My singing teacher, Ruth Harcovitz (shout-out!), has been very patient with all of this. I mean, I pay her, and that must be some consolation, but apparently, the homeopathic amounts of practicing I’ve been doing over the last 25 years have kept her from dismissing me, as she has told me more than once. (And, yes, it must be sort of like being Woody Allen’s therapist, but it’s her bed to lie in, after all.) But while I’ve been reasonably pleased with the discovery that I can actually sing, things took a decided turn for the worse after the summer of 2016, when I released my last album and promptly left on a two-month trip around the country. And eventually, it turned out that (a) my acid reflux was getting a lot worse, and (b) the medication I was on for it was causing side effects that meant I had to stop taking it entirely. And at that point, I could barely sing competently at all.

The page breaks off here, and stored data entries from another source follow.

(* ===== verification/Options.v ===== *)
(** * Options: src/ps/opt.c and src/ps/opt_long.c

    Two programs that print the options they are given.  [getopt] of [Cstd] and
    [getopt_long] below are the functions of the C library, as the list of what
    they return until they return -1; the leading '-' in the option string of
    opt.c only makes other arguments options of code 1, which the program
    ignores. *)

From S2P Require Import Prelude Cstd.

(** ** Long options *)

(** What one call finds: a short option, or the index of a long one. *)
Inductive found := Short (c : byte) (arg : list byte) | Long (index : nat) (arg : list byte).

(** The name and the value of [name=value]. *)
Fixpoint split_eq (s : list byte) : list byte * option (list byte) :=
  match s with
  | [] => ([], None)
  | c :: s' => if decide (c = x3d) then ([], Some s')
               else let '(n, v) := split_eq s' in (c :: n, v)
  end.

(** A name is found exactly, or as the beginning of only one name. *)
Definition find_long (opts : list (list byte * bool)) (name : list byte) : option nat :=
  match find_idx (fun o => bool_decide (o.1 = name)) opts with
  | Some i => Some i
  | None =>
      match List.filter (fun i => match opts !! i with Some o => bool_decide (name `prefix_of` o.1) | None => false end)
                        (seq 0 (length opts)) with
      | [i] => Some i
      | _ => None
      end
  end.

(** A long option: its result, and whether the next argument was used up.  A
    missing or superfluous value gives '?'. *)
Definition long_option (opts : list (list byte * bool)) (s : list byte) (rest : list (list byte)) : found * bool :=
  let '(name, v) := split_eq s in
  match find_long opts name with
  | None => (Short x3f [], false)
  | Some i =>
      match opts !! i, v, rest with
      | Some (_, true), Some a, _ => (Long i a, false)
      | Some (_, true), None, a :: _ => (Long i a, true)
      | Some (_, false), None, _ => (Long i [], false)
      | _, _, _ => (Short x3f [], false)
      end
  end.

Fixpoint getopt_long_from (optstring : list byte) (opts : list (list byte * bool)) (fuel : nat)
    (args : list (list byte)) : list found :=
  match fuel, args with
  | S f, a :: args' =>
      match a with
      | [x2d; x2d] => []
      | x2d :: x2d :: s =>
          let '(r, used) := long_option opts s args' in
          r :: getopt_long_from optstring opts f (if (used : bool) then tail args' else args')
      | x2d :: c :: l =>
          let '(r, used) := opt_letters optstring (c :: l) args' in
          map (fun x => Short x.1 x.2) r ++
          getopt_long_from optstring opts f (if (used : bool) then tail args' else args')
      | _ => getopt_long_from optstring opts f args'
      end
  | _, _ => []
  end.

Definition getopt_long (optstring : list byte) (opts : list (list byte * bool)) (argv : list (list byte)) : list found :=
  getopt_long_from optstring opts (length argv) (tail argv).

(** ** The programs *)

(** A printed line: the option and its value, if it has one. *)
Definition line : Type := list byte * option (list byte).

Module Opt.

Definition show (x : byte * list byte) : list line :=
  if decide (x.1 = x61) then [(bytes "-a", Some x.2)]
  else if decide (x.1 = x62) then [(bytes "-b", None)]
  else [].

Definition main (argv : list (list byte)) : list line :=
  concat (map show (getopt (bytes "a:b") argv)).

End Opt.

Module OptLong.

Definition long_options : list (list byte * bool) := [(bytes "argument", true); (bytes "bool", false)].

Definition show (x : found) : list line :=
  match x with
  | Long i arg =>
      match long_options !! i with
      | Some (name, true) => [(name, Some arg)]
      | Some (name, false) => [(name, None)]
      | None => []
      end
  | Short c arg =>
      if decide (c = x61) then [(bytes "a", Some arg)]
      else if decide (c = x62) then [(bytes "b", None)]
      else []
  end.

Definition main (argv : list (list byte)) : list line :=
  concat (map show (getopt_long (bytes "a:b") long_options argv)).

End OptLong.

(** ** Round trips *)

(** How a user writes an option: [-a v], [-av], [-b], and an argument that is no
    option. *)
Inductive setting := SetA (v : list byte) | SetAv (c : byte) (v : list byte) | SetB | Word (c : byte) (w : list byte).

Definition setting_ok (s : setting) : Prop := match s with Word c _ => c <> x2d | _ => True end.

Definition render (s : setting) : list (list byte) :=
  match s with
  | SetA v => [bytes "-a"; v]
  | SetAv c v => [bytes "-a" ++ c :: v]
  | SetB => [bytes "-b"]
  | Word c w => [c :: w]
  end.

(** What should be printed, with the names of the program. *)
Definition meaning (a b : list byte) (s : setting) : list line :=
  match s with
  | SetA v => [(a, Some v)]
  | SetAv c v => [(a, Some (c :: v))]
  | SetB => [(b, None)]
  | Word _ _ => []
  end.

(** The arguments behind the options: none, or "--" and anything. *)
Definition ends (l : list (list byte)) : Prop := l = [] \/ exists r, l = bytes "--" :: r.

Lemma getopt_from_ends fuel o l : ends l -> getopt_from o fuel l = [].
Proof. by destruct fuel; [done|]; intros [->|[r ->]]. Qed.

Lemma getopt_word o fuel c w args : c <> x2d ->
  getopt_from o (S fuel) ((c :: w) :: args) = getopt_from o fuel args.
Proof. intros Hc. cbn. by destruct c. Qed.

Lemma opt_shows fuel l rest :
  Forall setting_ok l -> ends rest -> (length (concat (map render l)) <= fuel)%nat ->
  concat (map Opt.show (getopt_from (bytes "a:b") fuel (concat (map render l) ++ rest))) =
  concat (map (meaning (bytes "-a") (bytes "-b")) l).
Proof.
  intros Hl Hr. revert fuel. induction Hl as [|s l Hs _ IH]; intros fuel Hf; [by rewrite getopt_from_ends|].
  set (args := concat (map render l) ++ rest) in *.
  destruct fuel as [|fuel]; [destruct s; simpl in Hf; lia|].
  assert (Hle : (length (concat (map render l)) <= fuel)%nat) by (destruct s; simpl in Hf; lia).
  specialize (IH fuel Hle). cbn [map concat]. rewrite <-IH, <-(assoc_L (++)). fold args.
  destruct s as [v|c v| |c w]; [done|done|done|]. cbn [render app]. by rewrite getopt_word.
Qed.

(** opt.c prints exactly the options it is given, in order, with their values:
    for every sequence of [-a v], [-av], [-b] and other words, followed by nothing
    or by "--" and any arguments. *)
Theorem opt_roundtrip prog l rest :
  Forall setting_ok l -> ends rest ->
  Opt.main (prog :: concat (map render l) ++ rest) = concat (map (meaning (bytes "-a") (bytes "-b")) l).
Proof.
  intros Hl Hr. unfold Opt.main, getopt. cbn [tail]. apply opt_shows; [done|done|]. cbn [length]. rewrite length_app. lia.
Qed.

(** The long forms: [--argument v], [--argument=v], [--bool], and the short ones. *)
Inductive lsetting := LArg (v : list byte) | LArgEq (v : list byte) | LBool | LShort (s : setting).

Definition lsetting_ok (s : lsetting) : Prop := match s with LShort s => setting_ok s | _ => True end.

Definition lrender (s : lsetting) : list (list byte) :=
  match s with
  | LArg v => [bytes "--argument"; v]
  | LArgEq v => [bytes "--argument=" ++ v]
  | LBool => [bytes "--bool"]
  | LShort s => render s
  end.

Definition lmeaning (s : lsetting) : list line :=
  match s with
  | LArg v | LArgEq v => [(bytes "argument", Some v)]
  | LBool => [(bytes "bool", None)]
  | LShort s => meaning (bytes "a") (bytes "b") s
  end.

Lemma getopt_long_word o opts fuel c w args : c <> x2d ->
  getopt_long_from o opts (S fuel) ((c :: w) :: args) = getopt_long_from o opts fuel args.
Proof. intros Hc. cbn. by destruct c. Qed.

Lemma opt_long_shows fuel l rest :
  Forall lsetting_ok l -> ends rest -> (length (concat (map lrender l)) <= fuel)%nat ->
  concat (map OptLong.show (getopt_long_from (bytes "a:b") OptLong.long_options fuel (concat (map lrender l) ++ rest))) =
  concat (map lmeaning l).
Proof.
  intros Hl Hr. revert fuel. induction Hl as [|s l Hs _ IH]; intros fuel Hf.
  { cbn. by destruct fuel; [done|]; destruct Hr as [->|[r ->]]. }
  set (args := concat (map lrender l) ++ rest) in *.
  destruct fuel as [|fuel]; [destruct s as [| | |[]]; simpl in Hf; lia|].
  assert (Hle : (length (concat (map lrender l)) <= fuel)%nat) by (destruct s as [| | |[]]; simpl in Hf; lia).
  specialize (IH fuel Hle). cbn [map concat]. rewrite <-IH, <-(assoc_L (++)). fold args.
  destruct s as [v|v| |[v|c v| |c w]]; [done..|]. cbn [lrender render app]. by rewrite getopt_long_word.
Qed.

(** C24: opt_long.c prints exactly the options it is given, long and short, in
    order, with their values. *)
Theorem opt_long_roundtrip prog l rest :
  Forall lsetting_ok l -> ends rest ->
  OptLong.main (prog :: concat (map lrender l) ++ rest) = concat (map lmeaning l).
Proof.
  intros Hl Hr. unfold OptLong.main, getopt_long. cbn [tail]. apply opt_long_shows; [done|done|].
  cbn [length]. rewrite length_app. lia.
Qed.

Lemma opt_roundtrip_witness :
  Opt.main (bytes "opt" :: concat (map render [SetB; SetA (bytes "x y"); Word x41 []; SetAv x2d []]) ++ [bytes "--"; bytes "-b"]) =
  concat (map (meaning (bytes "-a") (bytes "-b")) [SetB; SetA (bytes "x y"); Word x41 []; SetAv x2d []]).
Proof.
  apply (opt_roundtrip (bytes "opt") [SetB; SetA (bytes "x y"); Word x41 []; SetAv x2d []] [bytes "--"; bytes "-b"]).
  - by repeat constructor.
  - right. by eexists.
Defined.

Lemma opt_long_roundtrip_witness :
  OptLong.main (bytes "opt" :: concat (map lrender [LBool; LArgEq (bytes "1=2"); LArg (bytes "--bool"); LShort SetB]) ++ []) =
  concat (map lmeaning [LBool; LArgEq (bytes "1=2"); LArg (bytes "--bool"); LShort SetB]).
Proof.
  apply (opt_long_roundtrip (bytes "opt") [LBool; LArgEq (bytes "1=2"); LArg (bytes "--bool"); LShort SetB] []).
  - by repeat constructor.
  - by left.
Defined.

I don’t think German has a word for “throat terror”, but that’s where I was. And the only thing that gave me any hope was – shudder – the prospect of bearing down and actually mastering my singing technique, finally. And what I’m finding, after a few years of slightly less homeopathic amounts of practicing, is that my voice is actually better! I can control it better, and the reflux doesn’t bother me, and, well, I’ve actually learned something. And I worked at it, and it paid off.
So now I can quit. Nope, just kidding. Bach’s Chromatic Fugue doesn’t feed my ego like you lovely folks do.